==== INPUT FOR THIS TASK

(* ===== verification/PushRegistry.v ===== *)
(** * What the registry of fingerprints guarantees *)

From stdpp Require Import gmap.
From S2P Require Import Prelude GoText GoSha256 GoJson GoNet GoCodec LedgerModel Envelope GoTime PushStore PushScan PushWire PushInv.
From Stdlib Require Import Ascii.
Open Scope string_scope.
Open Scope Z_scope.
Open Scope go_scope.

(** A state only advances. *)
Definition state_le (from to : string) : Prop :=
  to = from \/ (from ∈ ["active"; "expired"] /\ to ∈ ["expired"; "revoked"]).

(** The same token, with a state that has advanced. *)
Definition fingerprint_le (x y : fingerprint_row) : Prop :=
  y = x <| fp_state := fp_state y |> /\ state_le (fp_state x) (fp_state y).

Lemma fingerprint_le_refl x : fingerprint_le x x.
Proof. split; [by destruct x|by left]. Qed.

(** A registration: complete, and kept at least until it expires. *)
Definition registered (x : fingerprint_row) : Prop :=
  Z.of_nat (length (fp_fingerprint x)) = 32 /\ fp_fingerprint_id x <> "" /\ fp_worker_id x <> ""
  /\ fp_issued_at x <= fp_expires_at x <= fp_retained_until x /\ fp_state x ∈ ["active"; "expired"; "revoked"].

Lemma registration_registered fp r : registration_incomplete fp r = false -> registered (registration_row fp r).
Proof.
  unfold registration_incomplete. intros H.
  apply orb_false_iff in H as [[[[[[H1 H2]%orb_false_iff _]%orb_false_iff _]%orb_false_iff H5]%orb_false_iff H6]%orb_false_iff H7].
  assert (Hne : forall x, x ∈ [fr_FingerprintID r; fr_Profile r; fr_LogicalSessionID r; fr_SessionLineageID r; fr_WorkerID r;
                               fr_WorkerStorageLineage r] -> x <> "").
  { intros x Hx E. rewrite <- not_true_iff_false in H2. apply H2, existsb_exists. exists x. rewrite <- list_elem_of_In.
    split; [done|by apply bool_decide_eq_true]. }
  unfold registered. cbn. split_and!; [lia|apply Hne; set_solver|apply Hne; set_solver|apply UnixMilli_mono; lia|apply UnixMilli_mono; lia|].
  destruct (fr_State r != "active") eqn:A1, (fr_State r != "expired") eqn:A2, (fr_State r != "revoked") eqn:A3; try done;
    rewrite ?negb_false_iff, ?bool_decide_eq_true in *; set_solver.
Qed.

Lemma register_rows fp r db :
  let '(db', o) := RegisterFingerprint fp r db in
  (db' = db \/ (is_ok o = true /\ registered (registration_row fp r)
                /\ push_fingerprints db' = (push_fingerprints db ++ [registration_row fp r])%list))
  /\ (is_ok o = true -> RegisterFingerprint fp r db' = (db', Ok tt)).
Proof.
  unfold RegisterFingerprint. destruct (registration_incomplete fp r) eqn:E; [by split; [left|]|].
  destruct (_ == []) eqn:E1.
  - split; [right; split; [done|split; [by apply registration_registered|done]]|]. intros _. cbn.
    apply bool_decide_eq_true in E1. unfold rows_where in *. rewrite filter_app, E1. cbn.
    rewrite (bool_decide_eq_true_2 (fr_FingerprintID r = fr_FingerprintID r)) by done. cbn.
    rewrite (bool_decide_eq_true_2 (registration_row fp r = registration_row fp r)) by done. done.
  - destruct (_ && _) eqn:E2; (split; [by left|]); [|done]. intros _. by rewrite E1, E2.
Qed.

Lemma transition_rows id st db :
  push_inv db ->
  let '(db', o) := TransitionFingerprintState id st db in
  (is_ok o = false -> db' = db)
  /\ (forall y, y ∈ push_fingerprints db' -> exists x, x ∈ push_fingerprints db /\ fingerprint_le x y)
  /\ (forall x, x ∈ push_fingerprints db -> exists y, y ∈ push_fingerprints db' /\ fingerprint_le x y).
Proof.
  intros HI. unfold TransitionFingerprintState. destruct (_ || _) eqn:Eg.
  { split; [done|]. split; eauto using fingerprint_le_refl. }
  apply orb_false_iff in Eg as [Hid Hst].
  assert (Hst' : st ∈ ["expired"; "revoked"]).
  { destruct (st != "expired") eqn:A1, (st != "revoked") eqn:A2; try done; rewrite ?negb_false_iff, ?bool_decide_eq_true in *; set_solver. }
  set (p := fun x => (fp_fingerprint_id x == id) && transition_allowed st (fp_state x)).
  assert (Hle : forall x, fingerprint_le x (if p x then x <| fp_state := st |> else x)).
  { intros x. destruct (p x) eqn:Ep; [|apply fingerprint_le_refl]. unfold p in Ep. apply andb_true_iff in Ep as [_ Ep].
    split; [done|]. cbn. unfold transition_allowed in Ep. apply orb_true_iff in Ep as [Ep|Ep].
    - right. split; [|done]. apply orb_true_iff in Ep as [Ep|Ep]; apply bool_decide_eq_true in Ep; set_solver.
    - apply andb_true_iff in Ep as [E1 E2]. apply bool_decide_eq_true in E1, E2. left. congruence. }
  assert (Hrows :
    (forall y, y ∈ update_where p (fun x => x <| fp_state := st |>) (push_fingerprints db) ->
               exists x, x ∈ push_fingerprints db /\ fingerprint_le x y)
    /\ (forall x, x ∈ push_fingerprints db ->
               exists y, y ∈ update_where p (fun x => x <| fp_state := st |>) (push_fingerprints db) /\ fingerprint_le x y)).
  { split.
    - intros y Hy. apply update_where_spec in Hy as (x & Hx & ->). eauto.
    - intros x Hx. eexists. split; [apply update_where_spec; by eauto|done]. }
  destruct (count_where p (push_fingerprints db) =? 1) eqn:Ec; (split; [|exact Hrows]); [done|]. intros _.
  cbn. rewrite update_where_id; [by destruct db|]. intros x Hx. destruct (p x) eqn:Ep; [|done]. exfalso.
  assert (Hc : count_where p (push_fingerprints db) = 1); [|lia].
  apply (count_where_key fp_fingerprint_id p id _ x); [apply HI|done|done|].
  intros y Hy. unfold p in Hy. apply andb_true_iff in Hy as [Hy _]. by apply bool_decide_eq_true in Hy.
Qed.

(** What a request may do to the fingerprints. *)
Definition guarded (h : RegistryHandler) (route : registry_route) (call : registry_call) (db db' : PushDB) (status : Z) : Prop :=
  (push_receipts db' = push_receipts db /\ push_results db' = push_results db /\ push_events db' = push_events db)
  /\ (status ∉ [200; 201] -> db' = db)
  /\ (registry_authorized h call = false -> db' = db /\ (route <> GetHealth -> route <> GetReady -> status = 401))
  /\ (forall x, x ∈ push_fingerprints db -> exists y, y ∈ push_fingerprints db' /\ fingerprint_le x y)
  /\ (forall y, y ∈ push_fingerprints db' -> registered y \/ exists x, x ∈ push_fingerprints db /\ fingerprint_le x y).

Lemma guarded_same h route call db status :
  (registry_authorized h call = false -> route <> GetHealth -> route <> GetReady -> status = 401) -> guarded h route call db db status.
Proof. intros H. split; [done|]. split; [done|]. split; [by auto|]. split; eauto using fingerprint_le_refl. Qed.

Lemma register_guarded h call db :
  let '(db', (status, text)) := registry_register h call db in
  guarded h PostFingerprints call db db' status /\ (status = 201 -> registry_register h call db' = (db', (status, text))).
Proof.
  unfold registry_register. destruct (registry_authorized h call) eqn:Ea; cbn [negb]; [|by split; [apply guarded_same|]].
  assert (Hbad : forall status, status <> 201 -> guarded h PostFingerprints call db db status) by (intros; apply guarded_same; congruence).
  destruct (decodeRegistryRequest decode_registry call) as [input|]; [|by split; [apply Hbad|]].
  destruct (_ || _); [by split; [apply Hbad|]|]. destruct (StdStrict _) as [digest|]; [|by split; [apply Hbad|]].
  pose proof (register_rows (bytes_of digest) (registration_of h input) db) as H.
  pose proof (RegisterFingerprint_results (bytes_of digest) (registration_of h input) db) as Ht.
  destruct (RegisterFingerprint _ _ db) as [db' o]. cbn [fst] in Ht. destruct H as [Hrows Hagain].
  destruct o as [[]|e|].
  - split; [|intros _; by rewrite Hagain]. split; [done|]. split; [set_solver|]. split; [congruence|].
    destruct Hrows as [->|(_ & Hreg & ->)]; [split; eauto using fingerprint_le_refl|]. split.
    + intros x Hx. exists x. split; [set_solver|apply fingerprint_le_refl].
    + intros y [Hy|Hy%list_elem_of_singleton]%elem_of_app; [right; eauto using fingerprint_le_refl|by left; subst].
  - destruct Hrows as [->|(? & _)]; [|done]. destruct (e == _); by split; [apply Hbad|].
  - destruct Hrows as [->|(? & _)]; [|done]. by split; [apply Hbad|].
Qed.

Lemma transition_guarded h id call db :
  push_inv db -> let '(db', (status, text)) := registry_transition h id call db in guarded h (PostFingerprintState id) call db db' status.
Proof.
  intros HI. unfold registry_transition. destruct (registry_authorized h call) eqn:Ea; cbn [negb]; [|by apply guarded_same].
  assert (Hbad : forall status, guarded h (PostFingerprintState id) call db db status) by (intros; apply guarded_same; congruence).
  destruct (negb _); [apply Hbad|]. destruct (decodeRegistryRequest decode_state call) as [state|]; [|apply Hbad].
  destruct (_ && _); [apply Hbad|]. pose proof (transition_rows id state db HI) as H.
  pose proof (TransitionFingerprint_results id state db) as Ht.
  destruct (TransitionFingerprintState id state db) as [db' o]. cbn [fst] in Ht. destruct H as (Hfail & H1 & H2).
  destruct o as [u|e|]; [|by rewrite Hfail..].
  split; [done|]. split; [set_solver|]. split; [congruence|]. split; [done|]. intros y Hy. right. auto.
Qed.

(** C36: A request to the registry changes only fingerprints, and only when it is answered with success;
    without the holder's token the two writing routes answer 401.  Every token known before is still known, with a state
    that only advances from active to expired to revoked, and a new one is complete and retained until it
    expires.  A registration that succeeded is answered in the same way again, and changes nothing. *)
Theorem registry_guards_fingerprints h ready route call db :
  push_inv db ->
  let '(db', (status, text)) := Registry_Handler h ready route call db in
  guarded h route call db db' status
  /\ (route = PostFingerprints -> status = 201 -> Registry_Handler h ready route call db' = (db', (status, text))).
Proof.
  intros HI. destruct route as [| | |id]; cbn [Registry_Handler].
  - by split; [apply guarded_same|].
  - destruct ready; by split; [apply guarded_same|].
  - pose proof (register_guarded h call db) as H. destruct (registry_register h call db) as [db' [status text]]. naive_solver.
  - pose proof (transition_guarded h id call db HI) as H. by destruct (registry_transition h id call db) as [db' [status text]].
Qed.

(** A registration of a token by its holder. *)
Definition sample_handler : RegistryHandler := mkRegistryHandler "holder-token" (24 * Hour).
Definition sample_call : registry_call :=
  mkRegistryCall "Bearer holder-token"
    (quoted "{'fingerprint':'AAAAAAAAAAAAAAAAAAAAAAAAAAAAAAAAAAAAAAAAAAA=','fingerprint_id':'fp-1','profile':'p','logical_session_id':'ls','session_lineage_id':'sl','worker_id':'w','worker_storage_lineage_id':'wl','worker_fence_epoch':1,'profile_generation':2,'issued_at':'2026-07-01T00:00:00Z','expires_at':'2026-07-01T01:00:00Z','state':'active'} ")
    None.

Lemma registry_guards_fingerprints_witness :
  snd (Registry_Handler sample_handler true PostFingerprints sample_call empty_push) = (201, "registered")
  /\ let '(db', (status, text)) := Registry_Handler sample_handler true PostFingerprints sample_call empty_push in
     guarded sample_handler PostFingerprints sample_call empty_push db' status
     /\ (PostFingerprints = PostFingerprints -> status = 201 ->
         Registry_Handler sample_handler true PostFingerprints sample_call db' = (db', (status, text))).
Proof.
  split; [vm_compute; reflexivity|].
  exact (registry_guards_fingerprints sample_handler true PostFingerprints sample_call empty_push push_inv_empty).
Defined.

========

(WORK INSTRUCTION):
Every line of the listing that holds "expired" should be found and copied.

(RESPONSE):
  to = from \/ (from ∈ ["active"; "expired"] /\ to ∈ ["expired"; "revoked"]).
  /\ fp_issued_at x <= fp_expires_at x <= fp_retained_until x /\ fp_state x ∈ ["active"; "expired"; "revoked"].
  destruct (fr_State r != "active") eqn:A1, (fr_State r != "expired") eqn:A2, (fr_State r != "revoked") eqn:A3; try done;
  assert (Hst' : st ∈ ["expired"; "revoked"]).
  { destruct (st != "expired") eqn:A1, (st != "revoked") eqn:A2; try done; rewrite ?negb_false_iff, ?bool_decide_eq_true in *; set_solver. }
    that only advances from active to expired to revoked, and a new one is complete and retained until it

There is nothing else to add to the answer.